I’m guessing you all know of Zombieland even if somehow you have managed to avoid seeing it, but what is this movie actually about and what is all the fuss?
Doing for zombie films what scream did for slashers (only better), Zombieland introduces us to its lead character – nerdy and timid college student Columbus (Jesse Eisenberg – The Social Network, Now you see me) and his rules to survival such as the double tap and beware of bathrooms. Coming from a dysfunction and distant family unit, Columbus has been making his way home after a particularly scary incident with his insanely hot neighbour.
On his trek down a dilapidated highway he comes across zombie hating, ass-kicking Tallahassee, perfectly played by Woody Harrelson (Cheers, Natural Born Killers) who agrees to give him a lift part way back to Columbus, Ohio, hence the character name.
Along the way they run into a pair of sisters with serious trust issues (Bug eyed Emma Stone and Abigail Breslin) who are dealing with their own trauma’s as they seek to get to Pacific Playland, the only zombie free place west of Waco, and have one last time where young Little Rock (Abigail Breslin) can act her age and be a kid just once more.
Finally, there is also an amazing cameo which, if you haven’t seen the film, I won’t spoil but for people of my age I share Tallahassee’s enthusiasm for meeting him and it is a genius comic turn that genuinely adds to the film rather than just being a blink and you miss it moment.

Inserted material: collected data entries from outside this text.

(* ===== verification/LogBoot.v ===== *)
(** * Crash safety of file-system transactions, end to end

    The log of [log.c] over the buffer cache of [bio.c] and the disk driver
    of [memide.c]: a power failure at any point of [end_op], followed by a
    reboot ([binit], [initlog]), shows all updates of the transaction or
    none. *)
From S2P Require Import Prelude Param Sync BlockCache Bio BioList BioRep Log LogDisk LogSpec LogCrash LogOps.

(** Start of the machine on a disk: [main] calls [binit], and the first
    process calls [initlog(ROOTDEV)] from [forkret]. *)
Definition reboot (pid : Z) (disk : list block) : outcome (lstate bio) unit :=
  (lift binit ;; initlog 1) (mkL (bio_boot pid disk) log_boot).

(** The super block of the disk places the log at [start] with [size] blocks. *)
Definition sb_places (start size : Z) (d : list block) : Prop :=
  sb_logstart (decode_sb (d !!! 1%nat)) = start /\ sb_nlog (decode_sb (d !!! 1%nat)) = size.

Lemma reboot_ok pid d start size :
  log_wf start size d -> (1 < length d)%nat -> sb_places start size d ->
  exists ls bl, reboot pid d = Ret tt ls /\ length bl = 30%nat /\
    lrep ls (wrote (recovery_writes start d) ∅ (mkCache d [] ∅ ∅)) (mkLog start size 0 0 1 0 bl).
Proof.
  intros W H1 [<- <-].
  assert (wp (lift binit ;; initlog 1) (mkL (bio_boot pid d) log_boot) (fun _ ls => exists bl,
    lrep ls (wrote (recovery_writes (sb_logstart (decode_sb (d !!! 1%nat))) d) ∅ (mkCache d [] ∅ ∅))
       (mkLog (sb_logstart (decode_sb (d !!! 1%nat))) (sb_nlog (decode_sb (d !!! 1%nat))) 0 0 1 0 bl) /\
    length bl = 30%nat)) as Hw.
  { apply wp_bind, wp_lift. simpl. eapply wp_mono; [apply binit_sim, W|].
    intros [] s [R _]. eapply wp_mono.
    { eapply initlog_ok; [split; [exact R|reflexivity]|done..| |done|done]. unfold in_disk; simpl. lia. }
    intros [] ls (bl & R' & Hl). by exists bl. }
  apply wp_returns in Hw as ([] & ls & Hr & bl & R & Hl). exists ls, bl. exact (conj Hr (conj Hl R)).
Qed.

But what about the zombies I hear you moan? Looking like a cross between the wretched deadites in the Evil Dead series and the zombies from Zac Synder’s Dawn of the Dead remake, they do look disgusting and considering they are not the main focus of the film the make-up crew have done an exceptional job and deserve a lot of credit, just a shame they are not centre stage but to be fair that would have thrown the whole dynamic off and turned this into a completely different movie.
It is hard to believe that this is Ruben Fleischer’s debut full length, such is the confidence that flows through this film from the fantastic visual Fx from the very beginning to the almost perfect pacing of the scenes, and all this accentuated by an extremely funny plot and some great performances where even the often annoying Jesse Eisenberg is on top form.
Built around a strong spine of humour which runs through a love story and an absurd sub-plot regarding Tallahassee’s quest for a Twinkie, this is essentially a quirky comedy masquerading as a zombie film but somehow it works on both levels and fans of either or both won’t be disappointed.
However, for all the great directing and writing, and it is great writing with some real character development and background, although in some cases this needed to be fleshed out a little more, the Indian store destruction scenes just scream 80s comedy homage and its construction seem out of place to the rest of the film and while it serves to reinforce one of the rules it could have been handled in a way much more coherent with the rest of the film.
My other gripes are only minor, the first being that the zombies sprint in these films, they are still extremely stupid but just fast, but that’s personal opinion as I am generally a Romero zombie man, but for horror-comedies like this and Return of the Living Dead I can cut it a little slack as this isn’t a film that takes itself serious and intend to be a significant contribution to the genre, besides this film isn’t really about the zombies. Shock I know, but they are merely an inconvenience and perhaps that is why the film works so well as an engaging comedy, as the zombies themselves become part of the punch lines. Now onto my second issue, Emma Stone’s bug eyes trying to escape from her head, how does she keep getting so many love interest roles? Interestingly, Ruben Fleischer cast her in another similar role in his recent Gangster Squad movie, odd choice but that is a topic for another rant.
All in all, this is a movie that everyone can enjoy, regardless of if they are a zombie fan or not and the cameo is just spot on, especially for a person of my generation.